The project OPEN HEARING revisits the creative politics used by the Greenham Common women peace campaigners to force a public debate and the responses of the legal apparatus in front of this unprecedented act of so-called civil disobedience. With OPEN HEARING, Lewandowska further exposes how the trials against the peace campaigners became a forum and theatre for exchanges between women as citizens and the authorities.

In a pod-like structure referencing the makeshift shelters of the campaigners and acting as a cinema and listening booth, Tim Knock’s short film And the Fence Came Tumbling Down (2001) is playing several times a day. The film tells the story of the contentious occupation of Greenham Common by the US Air Force to establish a cruise missile nuclear base and how the land was finally returned to the people after twenty years of sustained nonviolent protest and camps.
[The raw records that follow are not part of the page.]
(** The page [processPDF] adds for an entry of the list: the copy of the
    original page [pageNumber - 1], turned by the pending rotation when
    there is one.  [None]: [copyPages] or [setRotation] throws. *)
Definition copyActivePage (originalPdf : PDFDocument) (page : PDFPage)
  : option LibPage :=
  match pageNumber page with
  | O => None
  | S index =>
      match copyPages originalPdf [index] with
      | Some [copiedPage] =>
          if (rotation page =? 0)%Z
          then Some copiedPage
          else
            let currentRotation := page_rotation copiedPage in
            setRotation (currentRotation + rotation page) copiedPage
      | _ => None
      end
  end.

(** [for (const page of activePages)] on the local [newPdf]. *)
Fixpoint organizeAll (originalPdf newPdf : PDFDocument)
  (activePages : list PDFPage) : option PDFDocument :=
  match activePages with
  | [] => Some newPdf
  | page :: rest =>
      match copyActivePage originalPdf page with
      | Some copiedPage =>
          organizeAll originalPdf (addPageObject copiedPage newPdf) rest
      | None => None
      end
  end.

Section Saving.

Variable env : Collaborators.

(** [loadPdfFile(file)].  The identifiers, which embed [Date.now()], and
    the previews of [generatePagePreview], which never throws, are left
    to the browser. *)
Definition loadPdfFile (fileId : string) (pageId : nat -> string)
  (preview : nat -> option string) (file0 : File) : M State unit :=
  tryCatch
    (let arrayBuffer := file_data file0 in
     logEvents [EvLoad arrayBuffer] ;;;
     pdfDoc <- liftOption (PDFDocument_load env arrayBuffer) "load threw" ;;
     let pageCount := length (doc_pages pdfDoc) in
     let fileData :=
       {| file_id := fileId; file := file0; name := file_name file0;
          size := file_size file0; pages := []; isLoading := true |} in
     setPdfFile (fun _ => Some fileData) ;;;
     setPdfFile
       (option_map
          (fun prev =>
             {| file_id := file_id prev; file := file prev;
                name := name prev; size := size prev;
                pages := loadedPages pageId preview pageCount;
                isLoading := false |})))%js
    (fun _ =>
       logEvents
         [EvConsoleError "Error loading PDF:";
          EvAlert "Error loading PDF file. Please try again."]).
Alternating with the film is a soundtrack which refers to the court cases deposited in the Library’s archives by the Greenham Common Women. The cases reveal the struggle of the legal system in dealing with this creative challenge to the authorities and the unfair strategies employed against campaigners who merely exercised their right to reclaim peace and the common land. The documents serve as the basis for a discussion about human rights and the status of the commons, reverberating some of the current concerns regarding ownership not only of land but also of resources deposited in public archives.

As a symbolic engagement with the site of Greenham and in an effort to dissolve the boundaries between public and private space, history and present, another key element of OPEN HEARING is the painting of a section of the gallery walls in the rainbow colours which the seven Greenham Common gates famously referred to.